A circuit breaker is a protective layer between your service and an unreliable dependency, designed to fail fast and prevent cascading failures in distributed systems.

Why Circuit Breakers Exist

In a microservice architecture, one slow or failing dependency can quickly exhaust threads, connection pools, and CPU of its callers, leading to a chain reaction of outages.

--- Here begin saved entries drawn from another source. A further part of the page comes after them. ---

(** * UnleashClient: the client object and the gradualRolloutSessionId strategy

    A shallow embedding of [UnleashClient/__init__.py] (class [UnleashClient])
    and [UnleashClient/strategies/GradualRolloutSessionId.py].

    Python dictionaries are finite maps, Python objects that are mutated
    through a shared reference (the context dictionary handed to
    [is_enabled]) live in a store indexed by identity, and a method is a
    computation over the pair of [self] and that store which either
    returns a value or raises. *)

From Stdlib Require Import ZArith String Ascii List Bool Lia.
From stdpp Require Import base option gmap strings list fin_maps.

Open Scope Z_scope.

(** ** Python values, exceptions and outcomes *)

(** The values that occur in contexts, strategy parameters and the cache. *)
Inductive pyval : Type :=
| VNone
| VBool (b : bool)
| VInt (n : Z)
| VStr (s : string)
| VDatetime (t : Z).

(** A [dict] with string keys. *)
Abbreviation dict := (gmap string pyval).

(** What a [raise] can carry.  The last two derive from [BaseException]
    only; everything else is a subclass of [Exception]. *)
Inductive exn : Type :=
| KeyError (key : string)
| TypeError
| AttributeError (attr : string)
| SchedulerAlreadyRunningError
| SchedulerNotRunningError
| JobLookupError
| FileNotFoundError
| OtherException (msg : string)
| KeyboardInterrupt
| SystemExit.

(** [isinstance(e, Exception)]: what [except Exception] catches. *)
Definition isinstance_Exception (e : exn) : bool :=
  match e with
  | KeyboardInterrupt | SystemExit => false
  | _ => true
  end.

Inductive outcome (A : Type) : Type :=
| Return (a : A)
| Raise (e : exn).
Arguments Return {A} a.
Arguments Raise {A} e.

Definition outcome_bind {A B} (o : outcome A) (k : A → outcome B) : outcome B :=
  match o with
  | Return a => k a
  | Raise e => Raise e
  end.

#[global] Instance outcome_ret : MRet outcome := λ A a, Return a.
#[global] Instance outcome_mbind : MBind outcome := λ A B k o, outcome_bind o k.

(** [d[k]] on a dict. *)
Definition getitem (d : dict) (k : string) : outcome pyval :=
  match d !! k with
  | Some v => Return v
  | None => Raise (KeyError k)
  end.

(** [context[k]] where [context] may be the default [None]. *)
Definition subscript (context : option dict) (k : string) : outcome pyval :=
  match context with
  | Some d => getitem d k
  | None => Raise TypeError
  end.

(** The integer a value stands for under [<]: [bool] is a subclass of [int]. *)
Definition as_int (v : pyval) : option Z :=
  match v with
  | VInt n => Some n
  | VBool b => Some (if b then 1 else 0)
  | _ => None
  end.

(** Python 3 [a < b]: numbers with numbers, strings with strings, datetimes
    with datetimes; anything else is a [TypeError]. *)
Definition py_lt (a b : pyval) : outcome bool :=
  match as_int a, as_int b with
  | Some x, Some y => Return (x <? y)
  | _, _ =>
      match a, b with
      | VStr s, VStr t => Return (String.ltb s t)
      | VDatetime s, VDatetime t => Return (s <? t)
      | _, _ => Raise TypeError
      end
  end.

(** [s.rstrip(chars)]: drop every trailing character that is in [chars]. *)
Fixpoint rstrip (chars : list ascii) (s : string) : string :=
  match s with
  | EmptyString => EmptyString
  | String a rest =>
      match rstrip chars rest with
      | EmptyString => if bool_decide (a ∈ chars) then EmptyString else String a EmptyString
      | rest' => String a rest'
      end
  end.

(** ** strategies/GradualRolloutSessionId.py *)

Section GradualRollout.
(** [UnleashClient.utils.normalized_hash(identifier, activation_group)]:
    its module is not part of the sources at hand, so the strategy is
    parameterised by it. *)
Variable normalized_hash : pyval → pyval → Z.

(** [GradualRolloutSessionId.__call__(self, context=None)], with
    [self.parameters] as first argument. *)
Definition GradualRolloutSessionId_call (parameters : dict) (context : option dict)
  : outcome bool :=
  percentage ← getitem parameters "percentage";
  activation_group ← getitem parameters "groupId";
  session_id ← subscript context "sessionId";
  py_lt percentage (VInt (normalized_hash session_id activation_group)).

(** The predicate the specification gives for the same strategy:
    [normalizedHash(context.sessionId, groupId) < percentage]. *)
Definition spec_gradual_rollout (percentage : Z) (session_id group_id : pyval) : bool :=
  normalized_hash session_id group_id <? percentage.
End GradualRollout.

(** The text a value contributes to the hashed string. *)
Definition pyval_str (v : pyval) : string :=
  match v with
  | VStr s => s
  | VInt _ => "int"
  | VBool b => if b then "True" else "False"
  | VNone => "None"
  | VDatetime _ => "datetime"
  end.

(** A 32-bit checksum: the sum of the character codes. *)
Definition checksum32 (s : string) : Z :=
  fold_right (λ a acc, (Z.of_N (N_of_ascii a) + acc) mod 2 ^ 32) 0 (list_ascii_of_string s).

(** Modelled from the spec: [normalized_hash] of [UnleashClient/utils.py],
    which is not among the sources.  Section 4.1: hash the concatenation of
    groupId and identifier with a stable 32-bit checksum and reduce modulo
    100. *)
Definition checksum_normalized_hash (identifier group_id : pyval) : Z :=
  checksum32 (pyval_str group_id +:+ pyval_str identifier) mod 100.

(** ** The strategy registry of [UnleashClient.__init__] *)

(** The strategy classes: the seven imported from
    [UnleashClient.strategies], and whatever classes the caller supplies. *)
Inductive strategy_class : Type :=
| ApplicationHostname
| Default
| GradualRolloutRandom
| GradualRolloutSessionId
| GradualRolloutUserId
| RemoteAddress
| UserWithId
| CustomStrategy (name : string).

Definition default_strategy_mapping : gmap string strategy_class :=
  {[ "applicationHostname" := ApplicationHostname;
     "default" := Default;
     "gradualRolloutRandom" := GradualRolloutRandom;
     "gradualRolloutSessionId" := GradualRolloutSessionId;
     "gradualRolloutUserId" := GradualRolloutUserId;
     "remoteAddress" := RemoteAddress;
     "userWithId" := UserWithId ]}.

(** [{**a, **b}]: the keys of both, and [b]'s value where both have one.
    stdpp's union keeps the left operand's value. *)
Definition dict_unpack2 {V} (a b : gmap string V) : gmap string V := b ∪ a.

Definition build_strategy_mapping (custom_strategies : gmap string strategy_class)
  : gmap string strategy_class :=
  dict_unpack2 custom_strategies default_strategy_mapping.

(** ** Collaborators of the client *)

(** [fcache.cache.FileCache]: a directory of entries on disk, named by the
    cache directory and the application name, behind a write buffer.
    [cache[k] = v] writes to the buffer, [sync()] flushes the buffer to the
    directory and clears it, [delete()] drops the buffer and then removes
    the directory, which raises when the directory is not there. *)
Abbreviation cache_path := (option string * string)%type.
Abbreviation disk := (gmap cache_path dict).

Record FileCache : Type := mkFileCache {
  fc_path : cache_path;
  fc_buffer : dict }.

Definition FileCache_new (appname : string) (app_cache_dir : option string) (d : disk)
  : FileCache * disk :=
  let p := (app_cache_dir, appname) in
  (mkFileCache p ∅, <[p := default ∅ (d !! p)]> d).

Definition FileCache_setitem (k : string) (v : pyval) (c : FileCache) : FileCache :=
  mkFileCache (fc_path c) (<[k := v]> (fc_buffer c)).

Definition FileCache_sync (c : FileCache) (d : disk) : FileCache * disk :=
  (mkFileCache (fc_path c) ∅,
   <[fc_path c := fc_buffer c ∪ default ∅ (d !! fc_path c)]> d).

Definition FileCache_delete (c : FileCache) (d : disk) : outcome unit * (FileCache * disk) :=
  match d !! fc_path c with
  | Some _ => (Return tt, (mkFileCache (fc_path c) ∅, delete (fc_path c) d))
  | None => (Raise FileNotFoundError, (mkFileCache (fc_path c) ∅, d))
  end.

(** What is on disk under a key, as a process started later would find it. *)
Definition persisted (d : disk) (p : cache_path) (k : string) : option pyval :=
  d !! p ≫= λ entries, entries !! k.

(** The keyword arguments built by [initialize_client].  The two mutable
    objects among them, [cache] and [features], are the client's own and
    are reached through the client. *)
Record fl_kwargs : Type := mk_fl_kwargs {
  fl_url : string;
  fl_app_name : string;
  fl_instance_id : string;
  fl_custom_headers : gmap string string;
  fl_strategy_mapping : gmap string strategy_class }.

Record metrics_kwargs : Type := mk_metrics_kwargs {
  ma_url : string;
  ma_app_name : string;
  ma_instance_id : string;
  ma_custom_headers : gmap string string }.

(** The function and keyword arguments of a scheduled job. *)
Inductive job_func : Type :=
| Job_fetch_and_load_features (kwargs : fl_kwargs)
| Job_aggregate_and_send_metrics (kwargs : metrics_kwargs).

(** Calls that leave the process: the requests to the Unleash server. *)
Inductive call : Type :=
| Call_register_client (url app_name instance_id : string) (metrics_interval : Z)
    (custom_headers : gmap string string) (supported : gmap string strategy_class)
| Call_fetch_and_load_features (kwargs : fl_kwargs).

(** A record handed to [LOGGER.warning]. *)
Inductive log_arg : Type :=
| LogStr (s : string)
| LogExn (e : exn).

Record log_record : Type := Warning {
  log_format : string;
  log_argument : log_arg }.

(** What [fetch_and_load_features] can reach through its arguments. *)
Record FetchStore (Feature FeatureHeap : Type) : Type := mkFetchStore {
  fs_cache : FileCache;
  fs_disk : disk;
  fs_features : gmap string Feature;
  fs_heap : FeatureHeap }.
Arguments mkFetchStore {Feature FeatureHeap} _ _ _ _.
Arguments fs_cache {Feature FeatureHeap} _.
Arguments fs_disk {Feature FeatureHeap} _.
Arguments fs_features {Feature FeatureHeap} _.
Arguments fs_heap {Feature FeatureHeap} _.

(** The modules the client imports whose code is not at hand
    ([UnleashClient.constants], [.features], [.api], [.periodic_tasks]) and
    the scheduler of [apscheduler].  A [Feature] is the identity of a
    feature object; the state such objects carry (their counters) is the
    [FeatureHeap], which only their own methods change. *)
Class Collaborators : Type := {
  METRIC_LAST_SENT_TIME : string;
  Feature : Type;
  FeatureHeap : Type;
  Feature_is_enabled : Feature → dict → bool → FeatureHeap → outcome bool * FeatureHeap;
  register_client :
    string → string → string → Z → gmap string string → gmap string strategy_class →
    outcome bool;
  fetch_and_load_features :
    fl_kwargs → FetchStore Feature FeatureHeap → outcome unit * FetchStore Feature FeatureHeap;
  Scheduler : Type;
  Job : Type;
  BackgroundScheduler : Scheduler;
  Scheduler_start : Scheduler → outcome unit * Scheduler;
  Scheduler_add_job : job_func → Z → Scheduler → outcome Job * Scheduler;
  Scheduler_shutdown : Scheduler → outcome unit * Scheduler;
  Job_remove : Job → Scheduler → outcome unit * Scheduler }.

(** ** class UnleashClient *)

(** Identities of the dictionaries callers pass as [context]. *)
Abbreviation loc := positive.

(** The dictionary built once, when [def is_enabled(..., context: dict = {},
    ...)] is evaluated, and used by every call that omits [context]. *)
Definition is_enabled_default_context : loc := 1%positive.

(** Optional arguments of the constructor; [None] is an omitted argument. *)
Record init_kwargs : Type := mk_init_kwargs {
  kw_environment : option string;
  kw_instance_id : option string;
  kw_refresh_interval : option Z;
  kw_metrics_interval : option Z;
  kw_disable_metrics : option bool;
  kw_disable_registration : option bool;
  kw_custom_headers : option (gmap string string);
  kw_custom_strategies : option (gmap string strategy_class);
  kw_cache_directory : option string }.
(** The result of running a piece of handler code: how it completed, the
    registry it leaves, and the sends it made, oldest first. *)
Record Outcome (A : Type) : Type :=
  { completion : Completion A; registry : SessionMap; sent : list SendEvent }.
Arguments completion {A} o.
Arguments registry {A} o.
Arguments sent {A} o.

Definition Eff (A : Type) : Type := SessionMap -> Outcome A.

Definition ret {A} (a : A) : Eff A :=
  fun m => {| completion := Returns a; registry := m; sent := [] |}.

Definition throw {A} (e : Exn) : Eff A :=
  fun m => {| completion := Throws e; registry := m; sent := [] |}.

Definition bind {A B} (c : Eff A) (k : A -> Eff B) : Eff B :=
  fun m =>
    let o := c m in
    match completion o with
    | Returns a =>
        let o' := k a (registry o) in
        {| completion := completion o'; registry := registry o';
           sent := sent o ++ sent o' |}
    | Throws e =>
        {| completion := Throws e; registry := registry o; sent := sent o |}
    end.

(** [try { c } catch (error) { h error }] *)
Definition try_catch {A} (c : Eff A) (h : Exn -> Eff A) : Eff A :=
  fun m =>
    let o := c m in
    match completion o with
    | Returns a => o
    | Throws e =>
        let o' := h e (registry o) in
        {| completion := completion o'; registry := registry o';
           sent := sent o ++ sent o' |}
    end.

Notation "x <- c ;; k" := (bind c (fun x => k))
  (at level 100, c at next level, right associativity).
Notation "c ;;; k" := (bind c (fun _ => k))
  (at level 100, right associativity).

Definition sessions_get (ws : WebSocket) : Eff (option Session) :=
  fun m => ret (Map_get ws m) m.

Definition sessions_entries : Eff SessionMap := fun m => ret m m.

Definition sessions_set (ws : WebSocket) (s : Session) : Eff unit :=
  fun m => ret tt (Map_set ws s m).

Definition sessions_delete (ws : WebSocket) : Eff unit :=
  fun m => ret tt (Map_delete ws m).

(** [console.log] and [console.error] have no effect on the hub. *)
Definition console : Eff unit := ret tt.

(** An inbound frame: [string | ArrayBuffer]. *)
Inductive Message :=
| Text (s : string)
| Binary (bytes : list Byte.byte).

Record Request :=
  { Upgrade : option string;              (* request.headers.get('Upgrade') *)
    searchParams : list (string * string) (* url.searchParams *) }.

Fixpoint searchParams_get (k : string) (ps : list (string * string)) : option string :=
  match ps with
  | [] => None
  | (k', v) :: rest => if String.eqb k' k then Some v else searchParams_get k rest
  end.

Inductive Body := NoBody | TextBody (s : string).

Record Response := { body : Body; status : Z; webSocket : option WebSocket }.

(** *** A scenario: two agents of W1, one of them gone, and one of W2 *)

Definition dquote : string := String "034"%char EmptyString.

(** The text of [{ type: 'broadcast', workspaceId: 'W2' }]. *)
Definition broadcast_text : string :=
  "{" +:+ dquote +:+ "type" +:+ dquote +:+ ":" +:+ dquote +:+ "broadcast" +:+ dquote
  +:+ "," +:+ dquote +:+ "workspaceId" +:+ dquote +:+ ":" +:+ dquote +:+ "W2"
  +:+ dquote +:+ "}".

Definition broadcast_fields : object :=
  [("type", JStr "broadcast"); ("workspaceId", JStr "W2")].

(** [JSON.parse] on the texts of the scenario; every other text used in
    it is no JSON. *)
Definition scenario_parse (s : string) : option json :=
  if String.eqb s broadcast_text then Some (JObj broadcast_fields)
  else if String.eqb s "null" then Some JNull
  else if String.eqb s "42" then Some (JNum 42)
  else None.

(** The peer of socket 2 is gone. *)
Definition scenario_send_throws (ws : WebSocket) (d : json) : bool := Nat.eqb ws 2.

Definition scenario_registry : SessionMap :=
  [(1%nat, {| agentId := "A1"; workspaceId := "W1" |});
   (2%nat, {| agentId := "A2"; workspaceId := "W1" |});
   (3%nat, {| agentId := "A3"; workspaceId := "W2" |})].

Definition ticket_updated : object :=
  [("type", JStr "ticket_updated"); ("payload", JObj [("id", JNum 7)])].

Definition plain_request : Request :=
  {| Upgrade := None;
     searchParams := [("agentId", "A4"); ("workspaceId", "W1")] |}.
(** * fms_fsdp: the training loop driver and the policy selector

    A shallow embedding of [fms_fsdp/utils/train_utils.py] ([train],
    [get_policies]) and of the fields of [fms_fsdp/config/training.py]
    they read.

    Conventions of the embedding:
    - Python [int] is [Z]; Python [float] and the float32 slots of the
      [ddp_stats] tensor are exact rationals [Q] (rounding is not
      modelled), compared with [==];
    - a Python exception is a value of [exn]; a computation that may
      raise returns a [result];
    - the local variables of [train] live in a [frame]; a local that has
      not been assigned yet is [None], and reading it raises
      [UnboundLocalError];
    - what [train] does to the outside world (printing, the collective,
      wandb, the checkpointer, the profiler) is appended to a trace of
      [event]s carried by the frame. *)

From Stdlib Require Import ZArith QArith Qround List String Bool Lia Permutation.
Import ListNotations.
Local Open Scope string_scope.
Local Open Scope list_scope.
Local Open Scope Z_scope.

(** ** Exceptions and results *)

Inductive exn : Type :=
| ImportError
| KeyError (key : string)
| UnboundLocalError (name : string)
| ZeroDivisionError
| ProbeError (what : string).

Inductive result (A : Type) : Type :=
| Ok (a : A)
| Raise (e : exn).
Arguments Ok {A} a.
Arguments Raise {A} e.

Definition is_ok {A} (r : result A) : bool :=
  match r with Ok _ => true | Raise _ => false end.

(** ** fms_fsdp/config/training.py *)

(** The fields of the [train_config] dataclass read by [train] and
    [get_policies]. *)
Record train_config : Type := mk_train_config {
  seq_length : Z;
  mixed_precision : bool;
  sharding_strategy : string;
  batch_size : Z;
  num_steps : Z;
  learning_rate : Q;
  use_wandb : bool;
  wandb_dir : string;
  wandb_project_name : string;
  wandb_run_id : string;
  report_interval : Z;
  checkpoint_interval : Z
}.

(** The dataclass defaults. *)
Definition default_train_config : train_config := {|
  seq_length := 4096;
  mixed_precision := true;
  sharding_strategy := "hsdp";
  batch_size := 2;
  num_steps := 2000000;
  learning_rate := 3 # 10000;
  use_wandb := false;
  wandb_dir := "/lustre/lchu/fms-fsdp";
  wandb_project_name := "llama-7b";
  wandb_run_id := "aabbccdd";
  report_interval := 200;
  checkpoint_interval := 20000
|}.

(** ** get_policies *)

Inductive ShardingStrategy : Type := FULL_SHARD | HYBRID_SHARD | NO_SHARD.

(** The two policies of [fms_fsdp.policies] that [get_policies] chooses
    between; "no mixed precision" is Python's [None]. *)
Inductive MixedPrecision : Type := bfSixteen | fpSixteen.

(** The outcome of each capability probe of lines 160-166, as the call
    would return it or raise. [torch_version_cuda] is an attribute (it is
    [None] on a build without CUDA) and cannot raise; [cuda_release] is
    [packaging.version.parse(torch.version.cuda).release]. *)
Record hardware : Type := mk_hardware {
  torch_version_cuda : option string;
  is_bf16_supported : result bool;
  cuda_release : result (list Z);
  is_nccl_available : result bool;
  nccl_version : result (list Z)
}.

(** Python's [>=] on tuples of integers: lexicographic, a proper prefix
    being smaller. *)
Fixpoint tuple_ge (a b : list Z) : bool :=
  match a, b with
  | _, [] => true
  | [], _ :: _ => false
  | x :: a', y :: b' =>
      if x >? y then true else if x <? y then false else tuple_ge a' b'
  end.

(** Truthiness of [torch.version.cuda]. *)
Definition truthy_str (s : option string) : bool :=
  match s with
  | None => false
  | Some s => negb (String.eqb s "")
  end.

(** [a and b] where evaluating [a] may raise and [b] is only evaluated
    when [a] is truthy. *)
Definition and_then (a : result bool) (b : result bool) : result bool :=
  match a with
  | Raise e => Raise e
  | Ok false => Ok false
  | Ok true => b
  end.

Definition map_result {A B} (f : A -> B) (r : result A) : result B :=
  match r with Ok a => Ok (f a) | Raise e => Raise e end.

(** Lines 160-166; the result is the truthiness of the chain. *)
Definition verify_bfloat_support (hw : hardware) : result bool :=
  and_then (Ok (truthy_str (torch_version_cuda hw)))
  (and_then (is_bf16_supported hw)
  (and_then (map_result (fun r => tuple_ge r [11; 0]) (cuda_release hw))
  (and_then (is_nccl_available hw)
            (map_result (fun v => tuple_ge v [2; 10]) (nccl_version hw))))).

(** Lines 186-193. *)
Definition select_sharding_strategy (s : string) : ShardingStrategy :=
  if String.eqb s "fsdp" then FULL_SHARD
  else if String.eqb s "hsdp" then HYBRID_SHARD
  else if String.eqb s "ddp" then NO_SHARD
  else FULL_SHARD.

Section GetPolicies.

(** [get_llama_wrapper()] of [fms_fsdp.policies] is opaque here. *)
Variable WrapPolicy : Type.
Variable get_llama_wrapper : WrapPolicy.

Record policies : Type := mk_policies {
  mixed_precision_policy : option MixedPrecision;
  wrapping_policy : WrapPolicy;
  sharding : ShardingStrategy;
  printed_lines : list string
}.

The circuit breaker pattern monitors calls to these dependencies and, when failure or latency crosses a threshold, temporarily blocks further calls to give the system time to recover.

The rationale is simple: it is better to return a fast, controlled error or degraded response than to hang on timeouts and drag the entire system down.

Core States and Behaviour

Most implementations define three key states.

  • Closed
    • All calls pass through to the downstream service.
    • The breaker tracks metrics such as error rate, timeouts, and latency over a sliding window.
    • When failures or slow calls exceed configured thresholds, the breaker trips to Open.
  • Open
    • Calls are rejected immediately or routed to a fallback without touching the downstream.
    • This protects the unhealthy service and the caller’s resources from overload.
    • The breaker stays open for a configured cool‑down period.
  • Half‑open
    • After the cool‑down, a limited number of trial calls are allowed through.
    • If trial calls succeed, the breaker returns to Closed; if they fail, it flips back to Open and waits again.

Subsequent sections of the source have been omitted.